ASSIGNMENT:
Below are some entries. Copy each line in them that holds "gmap".

***

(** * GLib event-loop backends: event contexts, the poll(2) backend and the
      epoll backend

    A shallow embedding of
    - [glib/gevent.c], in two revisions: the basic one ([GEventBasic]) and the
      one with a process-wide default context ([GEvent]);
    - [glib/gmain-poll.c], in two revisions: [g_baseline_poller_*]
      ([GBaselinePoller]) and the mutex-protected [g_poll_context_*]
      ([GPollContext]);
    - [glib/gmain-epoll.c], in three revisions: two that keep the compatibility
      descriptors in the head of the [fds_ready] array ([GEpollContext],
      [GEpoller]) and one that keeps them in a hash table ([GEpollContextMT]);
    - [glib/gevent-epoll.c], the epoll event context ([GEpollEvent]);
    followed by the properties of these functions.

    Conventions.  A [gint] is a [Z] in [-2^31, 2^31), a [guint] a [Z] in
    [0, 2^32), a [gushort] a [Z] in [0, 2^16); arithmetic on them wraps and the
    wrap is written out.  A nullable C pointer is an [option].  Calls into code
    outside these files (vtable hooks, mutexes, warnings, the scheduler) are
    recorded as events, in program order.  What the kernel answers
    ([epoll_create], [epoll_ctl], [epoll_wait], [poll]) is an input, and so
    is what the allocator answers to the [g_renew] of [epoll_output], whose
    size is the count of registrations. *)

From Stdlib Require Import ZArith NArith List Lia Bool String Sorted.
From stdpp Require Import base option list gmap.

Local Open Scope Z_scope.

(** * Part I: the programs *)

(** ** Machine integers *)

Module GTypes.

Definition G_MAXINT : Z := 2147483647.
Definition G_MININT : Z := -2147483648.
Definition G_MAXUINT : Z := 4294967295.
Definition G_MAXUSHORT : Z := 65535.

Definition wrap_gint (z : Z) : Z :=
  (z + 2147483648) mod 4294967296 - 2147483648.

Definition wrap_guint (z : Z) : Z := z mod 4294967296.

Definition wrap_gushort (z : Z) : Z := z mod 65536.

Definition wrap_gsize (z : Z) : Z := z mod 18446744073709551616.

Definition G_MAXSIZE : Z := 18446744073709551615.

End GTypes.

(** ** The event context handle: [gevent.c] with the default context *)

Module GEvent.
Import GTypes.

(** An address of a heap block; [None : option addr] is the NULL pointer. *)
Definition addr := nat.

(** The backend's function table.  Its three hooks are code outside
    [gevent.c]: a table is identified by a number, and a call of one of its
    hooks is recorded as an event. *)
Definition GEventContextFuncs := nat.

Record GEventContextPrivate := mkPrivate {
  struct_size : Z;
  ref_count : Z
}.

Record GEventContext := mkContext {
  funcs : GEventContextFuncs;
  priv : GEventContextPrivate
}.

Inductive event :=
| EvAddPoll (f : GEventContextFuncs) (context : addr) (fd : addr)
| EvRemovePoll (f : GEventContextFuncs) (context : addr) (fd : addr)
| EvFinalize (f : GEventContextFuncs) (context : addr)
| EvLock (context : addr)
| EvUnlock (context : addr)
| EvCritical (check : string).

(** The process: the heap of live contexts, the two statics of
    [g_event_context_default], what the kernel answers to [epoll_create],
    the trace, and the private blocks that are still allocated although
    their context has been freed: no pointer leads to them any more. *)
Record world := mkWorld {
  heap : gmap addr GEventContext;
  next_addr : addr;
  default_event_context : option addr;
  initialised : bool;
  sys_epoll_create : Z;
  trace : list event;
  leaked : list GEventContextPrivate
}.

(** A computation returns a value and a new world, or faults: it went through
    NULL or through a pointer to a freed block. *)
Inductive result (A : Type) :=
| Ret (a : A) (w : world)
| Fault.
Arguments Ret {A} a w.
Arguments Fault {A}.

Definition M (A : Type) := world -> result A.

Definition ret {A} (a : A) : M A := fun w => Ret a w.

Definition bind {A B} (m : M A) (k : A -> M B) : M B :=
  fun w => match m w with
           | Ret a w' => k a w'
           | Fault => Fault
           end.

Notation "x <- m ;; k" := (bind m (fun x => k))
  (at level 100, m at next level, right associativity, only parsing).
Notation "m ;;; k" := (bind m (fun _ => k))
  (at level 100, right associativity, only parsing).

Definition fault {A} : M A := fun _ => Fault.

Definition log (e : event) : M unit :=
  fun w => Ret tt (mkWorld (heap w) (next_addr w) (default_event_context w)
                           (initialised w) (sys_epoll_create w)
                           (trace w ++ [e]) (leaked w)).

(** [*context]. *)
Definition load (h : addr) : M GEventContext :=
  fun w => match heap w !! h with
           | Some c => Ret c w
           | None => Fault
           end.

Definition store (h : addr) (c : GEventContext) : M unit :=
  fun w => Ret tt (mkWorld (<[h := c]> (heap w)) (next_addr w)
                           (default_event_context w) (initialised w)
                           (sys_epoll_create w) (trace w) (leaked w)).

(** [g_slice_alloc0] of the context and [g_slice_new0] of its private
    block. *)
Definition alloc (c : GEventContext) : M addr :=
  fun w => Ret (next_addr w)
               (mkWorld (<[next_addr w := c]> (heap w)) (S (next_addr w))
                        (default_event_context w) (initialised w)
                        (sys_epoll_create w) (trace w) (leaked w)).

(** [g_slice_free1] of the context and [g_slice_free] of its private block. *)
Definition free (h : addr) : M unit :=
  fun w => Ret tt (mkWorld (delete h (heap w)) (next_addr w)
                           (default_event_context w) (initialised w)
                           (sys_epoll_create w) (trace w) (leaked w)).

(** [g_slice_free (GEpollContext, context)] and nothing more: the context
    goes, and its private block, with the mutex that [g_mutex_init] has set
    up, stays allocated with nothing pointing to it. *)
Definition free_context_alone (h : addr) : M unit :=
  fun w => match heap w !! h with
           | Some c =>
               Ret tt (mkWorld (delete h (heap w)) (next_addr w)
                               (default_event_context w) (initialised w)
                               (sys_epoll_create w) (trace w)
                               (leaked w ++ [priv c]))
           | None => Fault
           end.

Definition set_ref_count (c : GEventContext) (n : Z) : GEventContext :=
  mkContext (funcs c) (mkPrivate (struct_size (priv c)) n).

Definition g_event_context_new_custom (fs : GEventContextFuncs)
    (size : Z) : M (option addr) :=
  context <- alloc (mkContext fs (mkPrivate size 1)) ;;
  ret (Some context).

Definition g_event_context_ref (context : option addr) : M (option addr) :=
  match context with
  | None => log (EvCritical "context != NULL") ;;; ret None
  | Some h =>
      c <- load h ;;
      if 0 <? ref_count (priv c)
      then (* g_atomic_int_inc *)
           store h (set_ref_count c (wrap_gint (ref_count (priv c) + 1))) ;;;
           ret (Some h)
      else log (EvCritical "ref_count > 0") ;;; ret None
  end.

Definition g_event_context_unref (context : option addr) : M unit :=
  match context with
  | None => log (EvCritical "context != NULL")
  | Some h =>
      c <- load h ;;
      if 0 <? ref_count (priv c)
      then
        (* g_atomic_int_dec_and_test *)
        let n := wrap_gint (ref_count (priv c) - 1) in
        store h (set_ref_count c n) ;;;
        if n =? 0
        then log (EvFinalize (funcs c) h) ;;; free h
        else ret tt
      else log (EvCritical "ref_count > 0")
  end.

***

RESPONSE BELOW:
From stdpp Require Import base option list gmap.
  heap : gmap addr GEventContext;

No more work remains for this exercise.